I'm not at all against reforming the childcare system but the unfairness doesn't only affect £100k earners and I would also say they are much less likely to be finding it a real struggle to cope! Many people have to leave work because childcare is more than their wage. I suppose you consider them scroungers.

MidnightPatrol · 28/11/2025 11:13

Franpie · 28/11/2025 11:03

What a strange way to look at it. There is a weird pinch point between £100-£125k where you don’t take home as much as you’d like from any pay rise but you need to just keep working and push through that £125k barrier. Then pay rises start to feel more meaningful.

Most people setting pay reviews understand this.

But at the end of the day, I’d much rather earn £110k than the UK average of £35k any day.

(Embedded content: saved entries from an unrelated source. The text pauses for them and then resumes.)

(** For a new transaction id it stores the row, but its promise does not
    settle and the identity's counters stay as they were. *)
Lemma production_recordUpload_new wallet d mj tj now db :
  ProductionDatabase.has_tx (ProductionDatabase.transactionId d) db = false →
  let r := ProductionDatabase.recordUpload wallet d mj tj now db in
  r.1 = Unsettled
  ∧ ProductionDatabase.users r.2 = ProductionDatabase.users db
  ∧ ProductionDatabase.has_tx (ProductionDatabase.transactionId d) r.2 = true.
Proof.
  intros H r. subst r. unfold ProductionDatabase.recordUpload. rewrite H.
  simpl. split; [done|split; [done|]].
  unfold ProductionDatabase.has_tx. simpl. rewrite existsb_app. simpl.
  rewrite String.eqb_refl. by rewrite orb_true_r.
Qed.

(** [recordTokenAsset] looks nothing up: it always resolves and always
    stores the row. *)
Lemma recordTokenAsset_always_stores wallet t logo meta session now db :
  let r := ProductionDatabase.recordTokenAsset wallet t logo meta session now db in
  ∃ row,
    r.1 = Returned (Z.of_nat (length (ProductionDatabase.token_assets db)) + 1)
    ∧ ProductionDatabase.token_assets r.2
        = ProductionDatabase.token_assets db ++ [row]
    ∧ ProductionDatabase.logo_transaction_id row
        = ProductionDatabase.transactionId logo
    ∧ ProductionDatabase.metadata_transaction_id row
        = ProductionDatabase.transactionId meta
    ∧ ProductionDatabase.uploads r.2 = ProductionDatabase.uploads db.
Proof. eexists. repeat split. Qed.

(** C5, on the ledger of the production service.  On a ledger without any
    upload, [recordTokenAsset] for the transaction ids "tx-logo" and
    "tx-meta" resolves with token id 1 and the row is stored, both of its
    references dangling. *)
Theorem recordTokenAsset_accepts_dangling_references :
  let r := ProductionDatabase.recordTokenAsset "w1"
             {| ProductionDatabase.name := "T";
                ProductionDatabase.symbol := "TK";
                ProductionDatabase.metadata := blank_metadata |}
             (receipt_of "tx-logo" "logo.png")
             (receipt_of "tx-meta" "metadata.json")
             "token_w1_1" 1735732800000 ProductionDatabase.empty in
  r.1 = Returned 1
  ∧ ProductionDatabase.uploads r.2 = []
  ∧ ProductionDatabase.has_tx "tx-logo" r.2 = false
  ∧ ProductionDatabase.has_tx "tx-meta" r.2 = false
  ∧ (λ row, (ProductionDatabase.logo_transaction_id row,
             ProductionDatabase.metadata_transaction_id row))
      <$> ProductionDatabase.token_assets r.2
      = [("tx-logo", "tx-meta")].
Proof. vm_compute. repeat split. Qed.

End ledgers.

Section size_policy.

(** The [switch] of [validateAndDetectFile] computes the smaller of the
    category's ceiling and the global maximum. *)
Lemma maxAllowedSize_is_min cfg cat :
  TokenCreator.maxAllowedSize cfg cat
    = Z.min (TokenCreator.category_ceiling cfg cat)
            (TokenCreator.MAX_UPLOAD_SIZE cfg).
Proof.
  unfold TokenCreator.maxAllowedSize, TokenCreator.category_ceiling.
  repeat (destruct (String.eqb cat _); [reflexivity|]).
  by rewrite Z.min_id.
Qed.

Not easy to just sail from £100k to £200k though is it. It might take several years - if the industry you are in has salaries up to that amount.

I mean going from £100 to £125k is a 25% increase in salary. Thats a couple of promotions - and just keeps you in ‘break even’ territory.

RedTagAlan · 28/11/2025 11:14

FlatusParticles · 28/11/2025 11:06

At some point. It's just jealously and politics if envy. "Oh look at these people with their high salaries. How dare try enjoy a modicum of their earnings. We should all have it".

We are high earners. Additional rate (just about). We don't see people on 300k, 400k etc and et jealously or angry at them. Personal responsibility.

Except this thread is not really about that.

OP wants their high wage, AND government benefits.

Arseholeneighbours · 28/11/2025 11:15

AlltheHedgehogsontheWall · 28/11/2025 11:13

That's only for a short period of time- and childcare is a mess and unfair for everyone. If you're on UC you get 85% of it paid for, so anyone just below the UC threshold is also on "a cliff edge". If your baby is born on the 1st April, they don't get free hours until September, whereas a baby born on 31st March gets a whole extra term of free hours before starting school. Childcare is also ruinously expensive.

I'm not at all against reforming the childcare system but the unfairness doesn't only affect £100k earners and I would also say they are much less likely to be finding it a real struggle to cope! Many people have to leave work because childcare is more than their wage. I suppose you consider them scroungers.

No I don’t consider them scroungers, I think it’s a dreadful barrier to getting women back in the workplace and having independence.

OP posts:
FlatusParticles · 28/11/2025 11:16

RedTagAlan · 28/11/2025 11:14

Except this thread is not really about that.

OP wants their high wage, AND government benefits.

That everyone else gets below that income threshold.

Arseholeneighbours · 28/11/2025 11:17

RedTagAlan · 28/11/2025 11:14

Except this thread is not really about that.

OP wants their high wage, AND government benefits.